When you reach the line containing "Definition NULL_INDEX : Z := UINT32_MAX.", stop after it; until then, copy each line of the listing exactly, starting with the first.
EXTRACTED DATA below:
(* ===== verification/Transaction.v ===== *)
(** * Parent-chain transactions (src/src/primitives/bitcoin/transaction.{h,cpp},
      src/src/serialize.h, src/src/consensus/amount.h)

    The Bitcoin transaction types of [Sidechain::Bitcoin], their CompactSize
    serialization with and without witness data, and the transaction id.  A
    C++ stream that throws [std::ios_base::failure] is a reader that returns
    [None]. *)

From S2P Require Import Prelude Sha256 Script.

(** ** Amounts *)
Definition COIN : Z := 100000000.
Definition MAX_MONEY : Z := 21000000 * COIN.
Definition MoneyRange (v : Z) : bool := (0 <=? v) && (v <=? MAX_MONEY).

(** ** Hashing *)
Definition Hash (m : bytes) : uint256 := uint256_of (Hash256_bytes m).

(** Conversion unfolds the hash last. *)
#[global] Strategy 1000 [Hash256_bytes Hash].

(** ** Data *)
Record COutPoint := mkOutPoint { hash : uint256; n : Z }.

Definition NULL_INDEX : Z := UINT32_MAX.
Definition COutPoint_IsNull (o : COutPoint) : bool := IsNull o.(hash) && (o.(n) =? NULL_INDEX).

#[global] Instance COutPoint_eq_dec : EqDecision COutPoint.
Proof. solve_decision. Defined.

#[global] Instance COutPoint_countable : Countable COutPoint :=
  inj_countable' (fun o => (o.(hash), o.(n))) (fun p => mkOutPoint p.1 p.2)
    (fun o => match o with mkOutPoint _ _ => eq_refl end).

Record CTxIn := mkTxIn {
  prevout : COutPoint; scriptSig : bytes; nSequence : Z; scriptWitness : list bytes }.
(* ===== verification/Confidential.v ===== *)
(** * Elements outputs (src/src/primitives/confidential.{h,cpp},
      src/src/primitives/transaction.h, src/src/primitives/txwitness.h)

    The child chain's outputs: explicit or committed assets, values and nonces.
    [g_con_elementsmode] is true on this network, so the Elements branch of
    each mode-dependent method is the one modelled. *)

From S2P Require Import Prelude Script Transaction.

(** The three instantiations of [CConfidentialCommitment]. *)
Inductive conf_kind := ConfAsset | ConfValue | ConfNonce.

Definition nExplicitSize (k : conf_kind) : Z :=
  match k with ConfAsset => 33 | ConfValue => 9 | ConfNonce => 33 end.
Definition PrefixA (k : conf_kind) : Z :=
  match k with ConfAsset => 10 | ConfValue => 8 | ConfNonce => 2 end.
Definition PrefixB (k : conf_kind) : Z :=
  match k with ConfAsset => 11 | ConfValue => 9 | ConfNonce => 3 end.
Definition nCommittedSize : Z := 33.

(** A commitment is its [vchCommitment]. *)
Module Conf.
Definition IsNull (vch : bytes) : bool := bytes_eqb vch [].
Definition IsExplicit (k : conf_kind) (vch : bytes) : bool :=
  (len vch =? nExplicitSize k) && (at_ vch 0 =? 1).
Definition IsCommitment (k : conf_kind) (vch : bytes) : bool :=
  (len vch =? nCommittedSize) && ((at_ vch 0 =? PrefixA k) || (at_ vch 0 =? PrefixB k)).
Definition IsValid (k : conf_kind) (vch : bytes) : bool :=
  IsNull vch || IsExplicit k vch || IsCommitment k vch.

Definition Serialize (vch : bytes) : bytes :=
  match vch with [] => [0] | ver :: t => ver :: t end.

Definition Unserialize (k : conf_kind) : reader bytes :=
  let* ver := read_le 1 in
  if ver =? 0 then rret []
  else
    let* sz := (if ver =? 1 then rret (nExplicitSize k)
                else if (ver =? PrefixA k) || (ver =? PrefixB k) then rret nCommittedSize
                else rfail) in
    let* t := read_bytes (Z.to_nat (sz - 1)) in rret (ver :: t).
End Conf.

(** [CConfidentialAsset]. *)
Definition SetToAsset (asset : uint256) : bytes := 1 :: uint256_bytes asset.
Definition GetAsset (nAsset : bytes) : uint256 := uint256_of (drop 1 nAsset).

(** [CConfidentialValue]. *)
Definition SetToAmount (amount : Z) : bytes := 1 :: be_encode 8 (u64 amount).
Definition GetAmount (nValue : bytes) : Z := to_int64 (be_decode (drop 1 nValue)).

Module Elements.
Record CTxOut := mkTxOut {
  nAsset : bytes; nValue : bytes; nNonce : bytes; scriptPubKey : bytes }.

Definition CTxOut_new (asset : uint256) (value : Z) (script : bytes) : CTxOut :=
  mkTxOut (SetToAsset asset) (SetToAmount value) [] script.

Definition IsFee (o : CTxOut) : bool :=
  bytes_eqb o.(scriptPubKey) [] && Conf.IsExplicit ConfValue o.(nValue) &&
  Conf.IsExplicit ConfAsset o.(nAsset).

Definition ser_txout (o : CTxOut) : bytes :=
  Conf.Serialize o.(nAsset) ++ Conf.Serialize o.(nValue) ++ Conf.Serialize o.(nNonce) ++
  ser_bytes o.(scriptPubKey).

Definition read_txout : reader CTxOut :=
  let* a := Conf.Unserialize ConfAsset in
  let* v := Conf.Unserialize ConfValue in
  let* c := Conf.Unserialize ConfNonce in
  if Conf.IsNull a || Conf.IsNull v then rfail
  else let* s := read_script in rret (mkTxOut a v c s).

Record CTxOutWitness := mkTxOutWitness { vchSurjectionproof : bytes; vchRangeproof : bytes }.

Definition CTxOutWitness_IsNull (w : CTxOutWitness) : bool :=
  bytes_eqb w.(vchSurjectionproof) [] && bytes_eqb w.(vchRangeproof) [].
End Elements.

(** ** Facts *)
Lemma drop1_cons (b : Z) t : drop 1 (b :: t) = t.
Proof. done. Qed.

Lemma SetToAsset_explicit a : Conf.IsExplicit ConfAsset (SetToAsset a) = true.
Proof.
  unfold Conf.IsExplicit, SetToAsset, len. cbn [length]. by rewrite uint256_bytes_length.
Qed.

Lemma GetAsset_SetToAsset a : uint256_ok a -> GetAsset (SetToAsset a) = a.
Proof. apply uint256_of_bytes. Qed.

Lemma SetToAmount_explicit v : Conf.IsExplicit ConfValue (SetToAmount v) = true.
Proof. done. Qed.

Lemma to_int64_u64 v : - 2^63 <= v < 2^63 -> to_int64 (u64 v) = v.
Proof. intros. unfold to_int64, u64. destruct (Z.ltb_spec (v mod 2^64) (2^63)); dlia. Qed.

Lemma GetAmount_SetToAmount v : - 2^63 <= v < 2^63 -> GetAmount (SetToAmount v) = v.
Proof.
  intros Hv. unfold GetAmount, SetToAmount. rewrite drop1_cons.
  rewrite be_decode_encode by (unfold u64; apply Z.mod_pos_bound; lia).
  by apply to_int64_u64.
Qed.

(** An explicit asset or value is determined by what it reads as. *)
Lemma explicit_inv k v : Conf.IsExplicit k v = true ->
  exists t, v = 1 :: t /\ len t = nExplicitSize k - 1.
Proof.
  unfold Conf.IsExplicit. intros H. bool_simp. destruct v as [|b t].
  - by destruct k.
  - exists t. unfold at_ in *. cbn in *. rewrite len_cons in *. subst. split; [done|lia].
Qed.

Lemma SetToAsset_GetAsset v : bytes_ok v -> Conf.IsExplicit ConfAsset v = true ->
  SetToAsset (GetAsset v) = v.
Proof.
  intros Hok (t & -> & Hl)%explicit_inv. unfold SetToAsset, GetAsset. rewrite drop1_cons. f_equal.
  inversion_clear Hok. apply uint256_bytes_of; [|done]. unfold len in Hl. cbn in Hl. lia.
Qed.

Lemma SetToAmount_GetAmount v : bytes_ok v -> Conf.IsExplicit ConfValue v = true ->
  SetToAmount (GetAmount v) = v.
Proof.
  intros Hok (t & -> & Hl)%explicit_inv. unfold SetToAmount, GetAmount. rewrite drop1_cons. f_equal.
  inversion_clear Hok as [|? ? _ Ht]. pose proof (be_decode_bound t Ht) as Hb.
  rewrite Hl in Hb. cbn [nExplicitSize] in *.
  assert (Hn : length t = 8%nat) by (unfold len in Hl; lia).
  replace (u64 (to_int64 (be_decode t))) with (be_decode t).
  - rewrite <- Hn. by apply be_encode_decode.
  - unfold to_int64, u64. destruct (Z.ltb_spec (be_decode t) (2^63)); dlia.
Qed.

Lemma reads_conf k v : Conf.IsValid k v = true -> reads (Conf.Unserialize k) v (Conf.Serialize v).
Proof.
  intros Hv. unfold Conf.Unserialize. destruct v as [|ver t]; cbn [Conf.Serialize].
  { eapply reads_bind_nil; [apply (reads_le 1 0); lia|]. apply reads_ret. }
  assert (Hver : (ver = 1 /\ len t = nExplicitSize k - 1) \/
    ((ver = PrefixA k \/ ver = PrefixB k) /\ len t = nCommittedSize - 1)).
  { unfold Conf.IsValid, Conf.IsExplicit, Conf.IsCommitment, Conf.IsNull, at_, bytes_eqb in Hv.
    rewrite bool_decide_eq_false_2 in Hv by done. rewrite len_cons in Hv. cbn [nth orb] in Hv.
    apply orb_true_iff in Hv as [Hv|Hv]; bool_simp; [left; split; [done|lia]|right].
    apply orb_true_iff in H0 as [H0|H0]; bool_simp; split; auto; lia. }
  eapply (reads_bind _ _ ver _ [ver]).
  { replace [ver] with (le_encode 1 ver); [apply reads_le|].
    - destruct k; cbn in *; lia.
    - cbn. rewrite u8_small; [done|]. unfold is_byte. destruct k; cbn in *; lia. }
  destruct (Z.eqb_spec ver 0); [destruct k; cbn in *; lia|].
  destruct Hver as [[-> Hl]|[Hp Hl]].
  - cbn [Z.eqb Pos.eqb]. apply reads_pure.
    eapply reads_bind_nil; [apply reads_bytes; unfold len in Hl; lia|apply reads_ret].
  - destruct (Z.eqb_spec ver 1); [destruct k; cbn in *; lia|].
    replace ((ver =? PrefixA k) || (ver =? PrefixB k)) with true by lia. apply reads_pure.
    eapply reads_bind_nil; [apply reads_bytes; unfold len in Hl; lia|apply reads_ret].
Qed.

(** An Elements output with valid asset, value and nonce
    commitments, of which the asset and the value are not null, is read back
    from its serialization, leaving what follows it. *)
Theorem Elements_read_txout (o : Elements.CTxOut) (t : bytes) :
  Conf.IsValid ConfAsset o.(Elements.nAsset) = true ->
  Conf.IsValid ConfValue o.(Elements.nValue) = true ->
  Conf.IsValid ConfNonce o.(Elements.nNonce) = true ->
  o.(Elements.nAsset) <> [] -> o.(Elements.nValue) <> [] -> script_ok o.(Elements.scriptPubKey) ->
  Elements.read_txout (Elements.ser_txout o ++ t) = Some (o, t).
Proof.
  intros Ha Hv Hn Ha0 Hv0 Hs. revert t.
  change (reads Elements.read_txout o (Elements.ser_txout o)).
  eapply reads_bind; [by apply reads_conf|]. eapply reads_bind; [by apply reads_conf|].
  eapply reads_bind; [by apply reads_conf|].
  unfold Conf.IsNull, bytes_eqb. rewrite !bool_decide_eq_false_2 by done. cbn [orb].
  eapply reads_bind_nil; [by apply reads_script|]. by destruct o.
Qed.

(** ** An instance of the theorem *)
Definition sample_confidential_output : Elements.CTxOut := Elements.CTxOut_new 7 1000 [0x6a].

Lemma Elements_read_txout_witness :
  Elements.read_txout (Elements.ser_txout sample_confidential_output ++ [9])
  = Some (sample_confidential_output, [9]).
Proof.
  apply (Elements_read_txout sample_confidential_output [9]);
    [reflexivity|reflexivity|reflexivity|discriminate|discriminate|].
  split; [by apply (bool_decide_unpack _)|vm_compute; discriminate].
Defined.
Lemma sample_output_ok : elements_output_ok sample_burn_output.
Proof. split; by apply (bool_decide_unpack _). Qed.

Lemma NativeWithdrawalOutput_roundtrip_witness :
  ParseNativeWithdrawalOutput sample_burn_output None 7 9 = Ok sample_withdrawal.
Proof.
  apply (NativeWithdrawalOutput_roundtrip sample_burn_output None 7 9 sample_withdrawal);
    [by vm_compute..|exact sample_output_ok|].
  split; [by vm_compute|]. split; [done|]. split; [done|]. by left.
Defined.

Lemma sample_burn_ref : burn_ref_ok 5 24 6 1.
Proof. unfold burn_ref_ok, is_byte, UINT32_MAX. unfold uint256_ok. lia. Qed.

Lemma accepted_burn_is_payable_witness :
  exists m6, BuildNativeWithdrawalM6 5 24 6 1 sample_withdrawal = Ok m6 /\
    m6.(m6_payout_amount) + m6.(m6_parent_fee) = 1000.
Proof.
  destruct (accepted_burn_is_payable sample_burn_output None 7 9 5 24 6 1 sample_withdrawal)
    as (m6 & H & _ & Hsum & _); [by vm_compute|exact sample_burn_ref|].
  exists m6. split; [exact H|]. rewrite Hsum. by vm_compute.
Defined.

Definition sample_m6_tx : CTransaction := blinded_m6_tx 5 24 6 1 10 990 [0; 1; 33].

Lemma sample_m6_tx_ok : tx_ok sample_m6_tx.
Proof. apply m6_tx_ok; [|by apply (bool_decide_unpack _)]. unfold m6_amounts_ok, MAX_MONEY, COIN, len. cbn. lia. Qed.

Lemma NativeWithdrawalM6_roundtrip_witness :
  exists w, BuildNativeWithdrawalM6 5 24 6 1 w = Ok (m6_of 5 24 6 1 10 990 [0; 1; 33]).
Proof.
  destruct (proj1 (NativeWithdrawalM6_roundtrip sample_m6_tx 5 24 6 1 (m6_of 5 24 6 1 10 990 [0; 1; 33])
    (proj1 (proj2 (proj2 (proj2 (proj2 sample_m6_tx_ok))))) ltac:(by vm_compute) ltac:(by vm_compute)
    ltac:(by vm_compute) ltac:(by vm_compute))) as (w & H & _).
  - by vm_compute.
  - exists w. exact H.
Defined.

Lemma NativeWithdrawalM6Legacy_codec_witness :
  let b := SerializeNativeWithdrawalM6Legacy sample_m6_tx in
  DeserializeNativeWithdrawalM6Legacy b = Ok sample_m6_tx.
Proof.
  apply (NativeWithdrawalM6Legacy_codec 5 24 6 1 sample_withdrawal (m6_of 5 24 6 1 10 990 [0; 1; 33])
    (SerializeNativeWithdrawalM6Legacy sample_m6_tx)); [by apply (bool_decide_unpack _)|by vm_compute| |done].
  by apply (bool_decide_unpack _).
Defined.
End of EXTRACTED DATA.
_WRITTEN RESPONSE_
(* ===== verification/Transaction.v ===== *)
(** * Parent-chain transactions (src/src/primitives/bitcoin/transaction.{h,cpp},
      src/src/serialize.h, src/src/consensus/amount.h)

    The Bitcoin transaction types of [Sidechain::Bitcoin], their CompactSize
    serialization with and without witness data, and the transaction id.  A
    C++ stream that throws [std::ios_base::failure] is a reader that returns
    [None]. *)

From S2P Require Import Prelude Sha256 Script.

(** ** Amounts *)
Definition COIN : Z := 100000000.
Definition MAX_MONEY : Z := 21000000 * COIN.
Definition MoneyRange (v : Z) : bool := (0 <=? v) && (v <=? MAX_MONEY).

(** ** Hashing *)
Definition Hash (m : bytes) : uint256 := uint256_of (Hash256_bytes m).

(** Conversion unfolds the hash last. *)
#[global] Strategy 1000 [Hash256_bytes Hash].

(** ** Data *)
Record COutPoint := mkOutPoint { hash : uint256; n : Z }.

Definition NULL_INDEX : Z := UINT32_MAX.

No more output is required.